141 F.2d 681 | 1st Cir. | 1944

PER CURIAM.

This is a petition for allowance of an appeal by the Davis Transformer Company, a creditor, from an order of the District Court entered February 15, 1944, allowing petitions for compensation of the trustee and his counsel in proceedings for the reorganization of the debtor, Trimount Dredging Corporation. The allowance of such an appeal rests in the discretion of the Circuit Court of Appeals. See § 250 of the Bankruptcy Act, as amended by the Chandler Act, 52 Stat. 901, 11 U.S.C.A. § 650, construed by the Supreme Court in Dickinson Industrial Site, Inc., v. Cowan, 1940, 309 U.S. 382, 60 S.Ct. 595, 84 L.Ed. 819. As was stated in In re Seville Court Apartment Building Corp., 7 Cir., 1943, 134 F.2d 232, 233, “such appeals should be allowed by the appellate court only where it is clear from the petition that the District Court has based its order on an erroneous conception of the law, or that it has clearly abused its discretion in making the allowance.” It appears from an inspection of the original papers that the petitions for allowance of compensation were set down for hearing by the District Court and that though the creditors were duly notified of said hearing, no creditor appeared to object to the allowance of the fees prayed for. The District Court took the matter under advisement and in the order from which appeal is now sought cut down the requested fees by a considerable amount.
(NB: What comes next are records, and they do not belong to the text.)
(* ===== verification/Layout.v ===== *)
(** * Constants and address arithmetic: param.h, fcntl.h, memlayout.h, mmu.h, fs.h

    The constants of the kernel headers, the page-directory and page-table
    index macros of mmu.h over 32-bit addresses, the segment and gate
    descriptor constructors, and the on-disk layout macros of fs.h. *)

From stdpp Require Import base tactics numbers list.
From Stdlib Require Import ZArith Lia ZifyNat.
From S2P Require Import Prelude.

(** ** param.h *)

Definition NPROC : nat := 64.
Definition KSTACKSIZE : Z := 4096.
Definition NCPU : nat := 8.
Definition NOFILE : nat := 16.
Definition NFILE : nat := 100.
Definition NINODE : nat := 50.
Definition NDEV : Z := 10.
Definition ROOTDEV : Z := 1.
Definition MAXARG : nat := 32.
Definition MAXOPBLOCKS : Z := 10.
Definition LOGSIZE : Z := MAXOPBLOCKS * 3.
Definition NBUF : nat := 30.
Definition FSSIZE : Z := 1000.

(** ** fcntl.h *)

Definition O_RDONLY : Z := 0x000.
Definition O_WRONLY : Z := 0x001.
Definition O_RDWR : Z := 0x002.
Definition O_CREATE : Z := 0x200.

(** ** memlayout.h *)

Definition EXTMEM : Z := 0x100000.
Definition PHYSTOP : Z := 0xE000000.
Definition DEVSPACE : Z := 0xFE000000.
Definition KERNBASE : Z := 0x80000000.
Definition KERNLINK : Z := KERNBASE + EXTMEM.
Definition V2P (a : Z) : Z := u32 (a - KERNBASE).
Definition P2V (a : Z) : Z := u32 (a + KERNBASE).

(** ** mmu.h *)

Definition FL_IF : Z := 0x200.
Definition SEG_KCODE : Z := 1.
Definition SEG_KDATA : Z := 2.
Definition SEG_UCODE : Z := 3.
Definition SEG_UDATA : Z := 4.
Definition SEG_TSS : Z := 5.
Definition DPL_USER : Z := 3.
Definition STA_X : Z := 0x8.
Definition STA_W : Z := 0x2.
Definition STA_R : Z := 0x2.
Definition STS_T32A : Z := 0x9.
Definition STS_IG32 : Z := 0xE.
Definition STS_TG32 : Z := 0xF.

Definition NPDENTRIES : Z := 1024.
Definition NPTENTRIES : Z := 1024.
Definition PGSIZE : Z := 4096.
Definition PTXSHIFT : Z := 12.
Definition PDXSHIFT : Z := 22.

Definition PTE_P : Z := 0x001.
Definition PTE_W : Z := 0x002.
Definition PTE_U : Z := 0x004.
Definition PTE_PS : Z := 0x080.

Definition PDX (va : Z) : Z := Z.land (Z.shiftr (u32 va) PDXSHIFT) 0x3FF.
Definition PTX (va : Z) : Z := Z.land (Z.shiftr (u32 va) PTXSHIFT) 0x3FF.
Definition PGADDR (d t o : Z) : Z :=
  u32 (Z.lor (Z.lor (Z.shiftl d PDXSHIFT) (Z.shiftl t PTXSHIFT)) o).
Definition PGROUNDUP (sz : Z) : Z :=
  Z.land (u32 (sz + PGSIZE - 1)) (Z.lnot (PGSIZE - 1)).
Definition PGROUNDDOWN (a : Z) : Z := Z.land (u32 a) (Z.lnot (PGSIZE - 1)).
Definition PTE_ADDR (pte : Z) : Z := Z.land (u32 pte) (Z.lnot 0xFFF).
Definition PTE_FLAGS (pte : Z) : Z := Z.land (u32 pte) 0xFFF.

(** The segment descriptor of mmu.h, one field per bit-field. *)
Record segdesc := Segdesc {
  sd_lim_15_0 : Z; sd_base_15_0 : Z; sd_base_23_16 : Z; sd_type : Z;
  sd_s : Z; sd_dpl : Z; sd_p : Z; sd_lim_19_16 : Z; sd_avl : Z;
  sd_rsv1 : Z; sd_db : Z; sd_g : Z; sd_base_31_24 : Z }.

Definition SEG (type base lim dpl : Z) : segdesc :=
  Segdesc (Z.land (Z.shiftr lim 12) 0xffff) (Z.land (u32 base) 0xffff)
    (Z.land (Z.shiftr (u32 base) 16) 0xff) type 1 dpl 1
    (Z.shiftr (u32 lim) 28) 0 0 1 1 (Z.shiftr (u32 base) 24).

Definition SEG16 (type base lim dpl : Z) : segdesc :=
  Segdesc (Z.land lim 0xffff) (Z.land (u32 base) 0xffff)
    (Z.land (Z.shiftr (u32 base) 16) 0xff) type 1 dpl 1
    (Z.shiftr (u32 lim) 16) 0 0 1 0 (Z.shiftr (u32 base) 24).

(** The interrupt and trap gate descriptor of mmu.h. *)
Record gatedesc := Gatedesc {
  gd_off_15_0 : Z; gd_cs : Z; gd_args : Z; gd_rsv1 : Z; gd_type : Z;
  gd_s : Z; gd_dpl : Z; gd_p : Z; gd_off_31_16 : Z }.

Definition SETGATE (istrap : bool) (sel off d : Z) : gatedesc :=
  Gatedesc (Z.land (u32 off) 0xffff) sel 0 0
    (if istrap then STS_TG32 else STS_IG32) 0 d 1 (Z.shiftr (u32 off) 16).

(** ** fs.h *)

Definition ROOTINO : Z := 1.
Definition BSIZE : Z := 512.
Definition NDIRECT : Z := 12.
Definition NINDIRECT : Z := BSIZE / 4.
Definition MAXFILE : Z := NDIRECT + NINDIRECT.
(** [sizeof(struct dinode)]: four shorts, a uint and [NDIRECT+1] uints. *)
Definition DINODE_SIZE : Z := 4 * 2 + 4 + (NDIRECT + 1) * 4.
Definition IPB : Z := BSIZE / DINODE_SIZE.
Definition BPB : Z := BSIZE * 8.
Definition DIRSIZ : Z := 14.
(** [sizeof(struct dirent)]. *)
Definition DIRENT_SIZE : Z := 2 + DIRSIZ.

Record superblock := Superblock {
  sb_size : Z; sb_nblocks : Z; sb_ninodes : Z; sb_nlog : Z;
  sb_logstart : Z; sb_inodestart : Z; sb_bmapstart : Z }.

Definition IBLOCK (i : Z) (sb : superblock) : Z := i / IPB + sb_inodestart sb.
Definition BBLOCK (b : Z) (sb : superblock) : Z := b / BPB + sb_bmapstart sb.

Definition T_DIR : Z := 1.
Definition T_FILE : Z := 2.
Definition T_DEV : Z := 3.

(** ** Bit-level facts *)

Lemma land_lnot_ones x n : 0 <= n ->
  Z.land x (Z.lnot (Z.ones n)) = x - x mod 2 ^ n.
Proof.
  intros Hn. rewrite <- Z.ldiff_land, Z.ldiff_ones_r, Z.shiftl_mul_pow2,
    Z.shiftr_div_pow2 by done.
  pose proof (Z.div_mod x (2 ^ n) ltac:(apply Z.pow_nonzero; lia)). lia.
Qed.

Lemma land_low12 x : Z.land x (Z.lnot 0xFFF) = x - x mod 4096.
Proof. apply (land_lnot_ones x 12). lia. Qed.

Lemma land_3FF x : Z.land x 0x3FF = x mod 1024.
Proof. apply (Z.land_ones x 10). lia. Qed.

Lemma land_FFF x : Z.land x 0xFFF = x mod 4096.
Proof. apply (Z.land_ones x 12). lia. Qed.

Lemma land_FFFF x : Z.land x 0xffff = x mod 65536.
Proof. apply (Z.land_ones x 16). lia. Qed.

Lemma land_FF x : Z.land x 0xff = x mod 256.
Proof. apply (Z.land_ones x 8). lia. Qed.

Lemma lor_disjoint a b n : 0 <= n -> 0 <= b < 2 ^ n ->
  Z.lor (Z.shiftl a n) b = a * 2 ^ n + b.
Proof.
  intros Hn Hb. rewrite <- Z.shiftl_mul_pow2 by done.
  symmetry. apply Z.add_nocarry_lor.
  apply Z.bits_inj'. intros i Hi. rewrite Z.land_spec, Z.bits_0.
  destruct (Z.lt_ge_cases i n).
  - by rewrite Z.shiftl_spec_low.
  - replace (Z.testbit b i) with false; [by rewrite andb_false_r|].
    symmetry. destruct (Z.eq_dec b 0) as [->|]; [apply Z.bits_0|].
    apply Z.bits_above_log2; [lia|].
    apply Z.log2_lt_pow2; [lia|].
    eapply Z.lt_le_trans; [apply Hb|]. apply Z.pow_le_mono_r; lia.
Qed.

Lemma PDX_div va : PDX va = u32 va / 4194304.
Proof.
  unfold PDX, PDXSHIFT. rewrite land_3FF, Z.shiftr_div_pow2 by lia.
  pose proof (u32_range va). change (2 ^ 22) with 4194304. zlia.
Qed.

Lemma PTX_div va : PTX va = (u32 va / 4096) mod 1024.
Proof.
  unfold PTX, PTXSHIFT. by rewrite land_3FF, Z.shiftr_div_pow2 by lia.
Qed.

Lemma PGROUNDDOWN_eq a : PGROUNDDOWN a = u32 a - u32 a mod 4096.
Proof. apply land_low12. Qed.

Lemma PGROUNDUP_eq a :
  PGROUNDUP a = u32 (a + 4095) - u32 (a + 4095) mod 4096.
Proof.
  unfold PGROUNDUP, PGSIZE. replace (a + 4096 - 1) with (a + 4095) by lia.
  apply land_low12.
Qed.

Lemma PTE_ADDR_eq p : PTE_ADDR p = u32 p - u32 p mod 4096.
Proof. apply land_low12. Qed.

Lemma PTE_FLAGS_eq p : PTE_FLAGS p = u32 p mod 4096.
Proof. apply land_FFF. Qed.

Lemma PDX_range va : 0 <= PDX va < 1024.
Proof. rewrite PDX_div. pose proof (u32_range va). zlia. Qed.

Lemma PTX_range va : 0 <= PTX va < 1024.
Proof. rewrite PTX_div. zlia. Qed.

Lemma PGADDR_eq d t o : 0 <= t < 1024 -> 0 <= o < 4096 ->
  PGADDR d t o = u32 (d * 4194304 + t * 4096 + o).
Proof.
  intros Ht Ho. unfold PGADDR, PDXSHIFT, PTXSHIFT. f_equal.
  rewrite <- Z.lor_assoc, (lor_disjoint t o 12) by lia.
  rewrite lor_disjoint by (change (2 ^ 12) with 4096;
    change (2 ^ 22) with 4194304; lia).
  change (2 ^ 12) with 4096; change (2 ^ 22) with 4194304. lia.
Qed.

(** ** traps.h: the vectors of the device interrupts *)

Definition T_IRQ0 : Z := 32.
Definition IRQ_TIMER : Z := 0.
Definition IRQ_KBD : Z := 1.
Definition IRQ_COM1 : Z := 4.
Definition IRQ_IDE : Z := 14.
Definition IRQ_ERROR : Z := 19.
Definition IRQ_SPURIOUS : Z := 31.

(** elf.h. *)
Definition ELF_MAGIC : Z := 0x464C457F.
Definition PROGHDR_SIZE : Z := 32.
(* ===== verification/Ulib.v ===== *)
(** * The user library's strings (ulib.c)

    String routines of user programs over byte memory. A loop that runs to the
    terminating zero takes fuel; it is enough if it exceeds the length of the string. *)

From stdpp Require Import base tactics numbers list strings.
From Stdlib Require Import ZArith Lia ZifyNat.
From S2P Require Import Prelude Layout CString.

Fixpoint strcpy (m : mem) (s t : Z) (fuel : nat) : option mem :=
  match fuel with
  | O => None
  | S fuel =>
      let m' := store8 m s (m t) in
      if m t =? 0 then Some m' else strcpy m' (s + 1) (t + 1) fuel
  end.

Fixpoint strcmp (m : mem) (p q : Z) (fuel : nat) : option Z :=
  match fuel with
  | O => None
  | S fuel =>
      if negb (m p =? 0) && (m p =? m q) then strcmp m (p + 1) (q + 1) fuel
      else Some (u8 (m p) - u8 (m q))
  end.

(** 0 is the null pointer [strchr] returns at the end of the string. *)
Fixpoint strchr (m : mem) (s c : Z) (fuel : nat) : option Z :=
  match fuel with
  | O => None
  | S fuel => if m s =? 0 then Some 0
              else if m s =? c then Some s else strchr m (s + 1) c fuel
  end.

(** [for(n = 0; s[n]; n++)] *)
Fixpoint strlen_loop (m : mem) (s n : Z) (fuel : nat) : option Z :=
  match fuel with
  | O => None
  | S fuel => if m (s + n) =? 0 then Some n else strlen_loop m s (n + 1) fuel
  end.
Definition strlen (m : mem) (s : Z) (fuel : nat) : option Z := strlen_loop m s 0 fuel.

(** [gets], reading the bytes [input] from file descriptor 0; [read] returns 0 at its
    end. The number of bytes still to be read bounds the loop. *)
Fixpoint gets_loop (m : mem) (buf i max : Z) (input : list Z) : mem * Z * list Z :=
  if i + 1 <? max then
    match input with
    | [] => (m, i, [])
    | c :: rest =>
        let m := store8 m (buf + i) c in
        if (c =? 10) || (c =? 13) then (m, i + 1, rest)
        else gets_loop m buf (i + 1) max rest
    end
  else (m, i, input).
Definition gets (m : mem) (buf max : Z) (input : list Z) : mem * list Z :=
  let '(m, i, rest) := gets_loop m buf 0 max input in
  (store8 m (buf + i) 0, rest).

(** [atoi]: the accumulator is an [int]. *)
Fixpoint atoi_loop (m : mem) (s n : Z) (fuel : nat) : option Z :=
  match fuel with
  | O => None
  | S fuel =>
      if (48 <=? m s) && (m s <=? 57)
      then atoi_loop m (s + 1) (s32 (n * 10 + m s - 48)) fuel
      else Some n
  end.
Definition atoi (m : mem) (s : Z) (fuel : nat) : option Z :=
  atoi_loop m s 0 fuel.

(** The user library's [memmove] always copies upwards. *)
Definition memmove (m : mem) (vdst vsrc n : Z) : mem :=
  move_up m vdst vsrc (Z.to_nat n).

Definition memset (m : mem) (dst c n : Z) : mem := fill m dst n c.

(** ** What they do *)

(** The decimal value [atoi] computes, before wrapping. *)
Definition is_digit (c : Z) : bool := (48 <=? c) && (c <=? 57).
Definition dec_value (l : list Z) (n : Z) : Z :=
  fold_left (fun n c => n * 10 + (c - 48)) l n.

Lemma atoi_loop_spec m s l e n fuel :
  (forall i c, l !! i = Some c -> m (s + Z.of_nat i) = c /\ is_digit c = true) ->
  m (s + Z.of_nat (length l)) = e -> is_digit e = false ->
  (length l < fuel)%nat ->
  atoi_loop m s (s32 n) fuel = Some (s32 (dec_value l n)).
Proof.
  revert s n fuel. induction l as [|c l IH]; intros s n [|fuel] Hl He Hd Hf;
    simpl in *; try lia.
  - rewrite Z.add_0_r in He. subst e. unfold is_digit in Hd. by rewrite Hd.
  - destruct (Hl 0%nat c eq_refl) as [Hc Hcd]. simpl in Hc. rewrite Z.add_0_r in Hc.
    rewrite Hc. unfold is_digit in Hcd. rewrite Hcd.
    replace (s32 (s32 n * 10 + c - 48)) with (s32 (n * 10 + (c - 48)))
      by (unfold s32; zlia).
    apply IH; [|by replace (s + 1 + Z.of_nat (length l)) with
      (s + Z.of_nat (S (length l))) by lia|done|lia].
    intros i c' Hi. destruct (Hl (S i) c' Hi) as [H1 H2]. split; [|done].
    rewrite <- H1. f_equal. lia.
Qed.

Lemma strlen_loop_spec m s l n fuel :
  cstr m (s + n) l -> (length l < fuel)%nat ->
  strlen_loop m s n fuel = Some (n + Z.of_nat (length l)).
Proof.
  revert n fuel. induction l as [|c l IH]; intros n [|fuel] Hc Hf; simpl in *; try lia.
  - rewrite Hc. simpl. f_equal. lia.
  - destruct Hc as (E & Hnz & Hc). rewrite (proj2 (Z.eqb_neq _ 0)) by congruence.
    rewrite IH; [f_equal; lia| |lia]. by rewrite Z.add_assoc.
Qed.

(** [strcpy] leaves a copy of the string and writes nothing else, if the two do not
    overlap. *)
Lemma strcpy_loop_spec m s t l fuel :
  bytes_ok m -> cstr m t l -> (length l < fuel)%nat ->
  (s + Z.of_nat (length l) < t \/ t + Z.of_nat (length l) < s) ->
  exists m', strcpy m s t fuel = Some m' /\ cstr m' s l /\
    forall x, x < s \/ s + Z.of_nat (length l) < x -> m' x = m x.
Proof.
  revert m s t fuel. induction l as [|c l IH]; intros m s t [|fuel] Hb Hc Hf Hd; simpl in *; try lia.
  - rewrite Hc. simpl. eexists. split; [done|]. split; [by rewrite store8_eq|].
    intros x Hx. apply store8_ne. lia.
  - destruct Hc as (E & Hnz & Hc). rewrite (proj2 (Z.eqb_neq (m t) 0)) by congruence.
    destruct (IH (store8 m s (m t)) (s + 1) (t + 1) fuel) as (m' & Em & Hc' & Ho);
      [by apply bytes_ok_store8| |lia|lia|].
    { eapply cstr_ext; [|done]. intros x Hx. by rewrite store8_ne by lia. }
    exists m'. split; [done|]. split.
    + split; [|done]. rewrite Ho, store8_eq, E by lia. apply Z.mod_small. rewrite <- E. apply Hb.
    + intros x Hx. rewrite Ho, store8_ne by lia. done.
Qed.

(** The comparison [strcmp] computes: the first difference, with the end of a string
    counting as 0. *)
Fixpoint compare_str (p q : list Z) : Z :=
  match p, q with
  | [], [] => 0
  | [], d :: _ => - d
  | c :: _, [] => c
  | c :: p, d :: q => if c =? d then compare_str p q else c - d
  end.

Lemma compare_str_eq p q :
  Forall (fun c => 0 < c) p -> Forall (fun c => 0 < c) q -> compare_str p q = 0 <-> p = q.
Proof.
  revert q. induction p as [|c p IH]; intros [|d q] Hp Hq; simpl.
  - done.
  - apply Forall_cons in Hq as [? _]. split; [lia|done].
  - apply Forall_cons in Hp as [? _]. split; [lia|done].
  - apply Forall_cons in Hp as [? Hp], Hq as [? Hq]. destruct (Z.eqb_spec c d) as [<-|Hne].
    + rewrite IH by done. split; [by intros ->|congruence].
    + split; [lia|congruence].
Qed.

Lemma strcmp_cstr m p q l k fuel :
  bytes_ok m -> cstr m p l -> cstr m q k -> (length l < fuel)%nat ->
  strcmp m p q fuel = Some (compare_str l k).
Proof.
  intros Hb. revert p q k fuel. induction l as [|c l IH]; intros p q k [|fuel] Hl Hk Hf; simpl in *; try lia.
  - rewrite Hl. simpl. destruct k as [|d k]; simpl in Hk.
    + by rewrite Hk.
    + destruct Hk as (E & _). rewrite E. unfold u8. rewrite (Z.mod_small d); [f_equal; simpl; lia|].
      rewrite <- E. apply Hb.
  - destruct Hl as (E & Hnz & Hl). rewrite E, (proj2 (Z.eqb_neq c 0)) by done. simpl.
    assert (Hc : 0 <= c < 256) by (rewrite <- E; apply Hb).
    destruct k as [|d k]; simpl in Hk.
    + rewrite Hk, (proj2 (Z.eqb_neq c 0)) by done. unfold u8. rewrite Z.mod_small by done. f_equal. lia.
    + destruct Hk as (E' & _ & Hk). rewrite E'. destruct (Z.eqb_spec c d) as [->|Hne].
      * apply IH; [done..|lia].
      * assert (Hd : 0 <= d < 256) by (rewrite <- E'; apply Hb).
        unfold u8. by rewrite !Z.mod_small.
Qed.

(** [strchr] returns the address of the first occurrence, or null. *)
Lemma strchr_cstr m s l c fuel :
  cstr m s l -> (length l < fuel)%nat ->
  strchr m s c fuel = Some
    (match list_find (fun x => x = c) l with Some (i, _) => s + Z.of_nat i | None => 0 end).
Proof.
  revert s fuel. induction l as [|d l IH]; intros s [|fuel] Hl Hf; simpl in *; try lia.
  - by rewrite Hl.
  - destruct Hl as (E & Hnz & Hl). rewrite E, (proj2 (Z.eqb_neq d 0)) by done.
    destruct (Z.eqb_spec d c) as [->|Hne].
    + rewrite decide_True by done. f_equal. lia.
    + rewrite decide_False by done. rewrite IH by (done || lia).
      destruct (list_find _ l) as [[i x]|]; simpl; [|done]. f_equal. lia.
Qed.

(** [gets] stores one line, at most [max-1] bytes, and terminates it. *)
Fixpoint line (max : nat) (input : list Z) : list Z :=
  match max, input with
  | O, _ | _, [] => []
  | S max, c :: input => if (c =? 10) || (c =? 13) then [c] else c :: line max input
  end.

Lemma gets_loop_spec m buf i max input :
  i + 1 <= max ->
  let l := line (Z.to_nat (max - 1 - i)) input in
  let '(m', j, rest) := gets_loop m buf i max input in
  j = i + Z.of_nat (length l) /\ input = l ++ rest /\ j < max /\
  (forall k c, l !! k = Some c -> m' (buf + i + Z.of_nat k) = u8 c) /\
  (forall x, x < buf + i \/ buf + j <= x -> m' x = m x).
Proof.
  revert m i. induction input as [|c input IH]; intros m i Hi; simpl.
  - assert (El : line (Z.to_nat (max - 1 - i)) [] = []) by by destruct (Z.to_nat _).
    rewrite El. simpl. destruct (i + 1 <? max); (split; [lia|]); repeat split; try lia; done.
  - destruct (Z.ltb_spec (i + 1) max) as [Hlt|Hge].
    + replace (Z.to_nat (max - 1 - i)) with (S (Z.to_nat (max - 1 - (i + 1)))) by lia. simpl.
      destruct ((c =? 10) || (c =? 13)).
      * simpl. split; [lia|]. split; [done|]. split; [lia|]. split.
        -- intros [|k] d Hd; simpl in Hd; [|done]. injection Hd as <-. rewrite Z.add_0_r. apply store8_eq.
        -- intros x Hx. apply store8_ne. lia.
      * specialize (IH (store8 m (buf + i) c) (i + 1) ltac:(lia)).
        destruct (gets_loop _ _ _ _ _) as [[m' j] rest]. destruct IH as (E1 & E2 & E3 & E4 & E5).
        simpl. split; [lia|]. split; [by rewrite <- E2|]. split; [done|]. split.
        -- intros [|k] d Hd; simpl in Hd.
           ++ injection Hd as <-. rewrite Z.add_0_r, E5, store8_eq by lia. done.
           ++ rewrite <- (E4 k d Hd). f_equal. lia.
        -- intros x Hx. rewrite E5, store8_ne by lia. done.
    + replace (Z.to_nat (max - 1 - i)) with 0%nat by lia. simpl.
      split; [lia|]. repeat split; try lia; done.
Qed.

(** The upward copy of the user library's [memmove] overwrites the source before it
    is read when the destination lies just above it. *)
Lemma memmove_overlap m a : memmove m (a + 1) a 2 (a + 2) = u8 (u8 (m a)).
Proof.
  unfold memmove. simpl. replace (a + 1 + 1) with (a + 2) by lia. by rewrite !store8_eq.
Qed.
(** Moving the head of queue [q] one queue up. *)
Lemma promote_spec t q i r : qinv t -> spare t -> (1 <= q < 5)%nat ->
  qcontents t q = Some i :: r ->
  let t' := enqueued (dequeued t (Z.of_nat q)) (Z.of_nat q - 1) i in
  qinv t' /\ same_but_queue t t' /\
  forall q', (q' < 5)%nat -> qcontents t' q' =
    if decide (q' = q) then r
    else if decide (q' = (q - 1)%nat) then qcontents t q' ++ [Some i]
    else qcontents t q'.
Proof.
  intros Hq (j & pj & Hj & Hsj) Hq5 Hc t'.
  destruct (qi_entry _ Hq q (Some i)) as (? & p & [= <-] & Hi & Hs & Hpq);
    [lia|rewrite Hc; set_solver|].
  assert (off (dequeued t (Z.of_nat q)) i) as Hoff.
  { split; [|by exists p]. apply dequeue_qinv with r; [done|lia|by rewrite Nat2Z.id|done]. }
  assert (j <> i) as Hji by (intros ->; simplify_eq).
  split; [|split].
  - apply off_make_runnable; [done|lia|]. by exists j, pj.
  - intros m. unfold t'. destruct (decide (i = m)) as [->|Hne].
    + rewrite (enqueued_self _ _ _ p) by done. rewrite Hi. by destruct p.
    + by rewrite enqueued_other.
  - intros q' Hq'.
    assert (forall x, (x < 5)%nat -> qcontents (dequeued t (Z.of_nat q)) x =
      if decide (x = q) then r else qcontents t x) as Hd.
    { intros x Hx. rewrite (dequeued_contents t (qi_wf _ Hq) _ x (Some i) r);
        rewrite ?Nat2Z.id; (done || lia). }
    unfold t'. rewrite enqueued_contents.
    + replace (Z.to_nat (Z.of_nat q - 1)) with (q - 1)%nat by lia. rewrite Hd by done.
      destruct (decide (q' = q)), (decide (q' = (q - 1)%nat)); try done; lia.
    + apply dequeued_wf; [apply Hq|lia].
    + lia.
    + done.
    + replace (Z.to_nat (Z.of_nat q - 1)) with (q - 1)%nat by lia.
      rewrite Hd, decide_False by lia.
      pose proof (lookup_lt_Some _ _ _ Hi). pose proof (lookup_lt_Some _ _ _ Hj).
      rewrite (wf_procs _ (qi_wf _ Hq)) in *.
      apply (queue_room t Hq i j); try done; try lia.
      * intros Hin. destruct (qi_entry _ Hq (q - 1)%nat _ ltac:(lia) Hin)
          as (? & p' & [= <-] & Hi' & _ & Hq''). simplify_eq. lia.
      * eapply not_queued; [done|done|done|lia].
Qed.
Lemma allocproc_found s i k e : ready s -> first_unused (ps_table s) = Some i ->
  kalloc (ps_env s) = Done k e ->
  allocproc me callers trapret forkret_addr s =
  if k =? 0
  then Done None (after_alloc i (fun p => set_p_state UNUSED
         (set_p_kstack 0 (claimed (ps_nextpid s) (ps_ticks s) p))) e s)
  else Done (Some i) (after_alloc i (fresh_proc (ps_nextpid s) (ps_ticks s) k) e s).
Proof.
  intros Hr Hi Hk. unfold allocproc. rewrite (bind_Done _ _ _ _ _ (acquire_pt_run s Hr)).
  unfold gets at 1, m_bind at 1. fold (first_unused (ps_table (locked_state s))).
  change (first_unused (ps_table (locked_state s))) with (first_unused (ps_table s)).
  rewrite Hi. unfold setp. repeat (erewrite bind_Done; [|reflexivity]).
  erewrite bind_Done by (apply (release_pt_run _ (ps_cpu s)); [apply Hr|done|done]).
  unfold env. destruct s as [c h t ip np fl fi tk kp en]. simpl in *. munf. simpl. rewrite Hk.
  destruct (Z.eqb_spec k 0) as [->|]; unfold after_alloc, unlocked_state; simpl; merge_upd; done.
Qed.

(** ** [fork] *)

(** The child's file table: the parent's open files over what the slot had. *)
Fixpoint dup_list (i : nat) (files dst : list Z) : list Z :=
  match files with
  | [] => dst
  | f :: files => dup_list (S i) files (if f =? 0 then dst else <[i := f]> dst)
  end.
The pending petition for allowance of an appeal makes the general allegation that the fees allowed are “excessive”, but the only ground stated in support of this allegation is that the plan of reorganization, which had been accepted and confirmed, ultimately failed of consummation due to the fact that the prospective purchaser, whose money would have furnished the means to consummate the plan, withdrew from his engagement. But on the date that the District Court entered its order fixing the compensation fees there was apparently every reason to assume, as the District Court did assume, that the plan of reorganization would be duly consummated. ' The petition for allowance of the appeal is wholly lacking in any showing that on the facts then before it the District Court abused its discretion in entering the order. Whether the subsequent development, namely, the ultimate failure in the consummation of the plan, would give the creditors a standing to petition the District Court to vacate its order of February 15, 1944, and to reconsider the amounts to be allowed as fees in the light of that unexpected development, is a matter not now before us.

The petition for allowance of appeal is denied.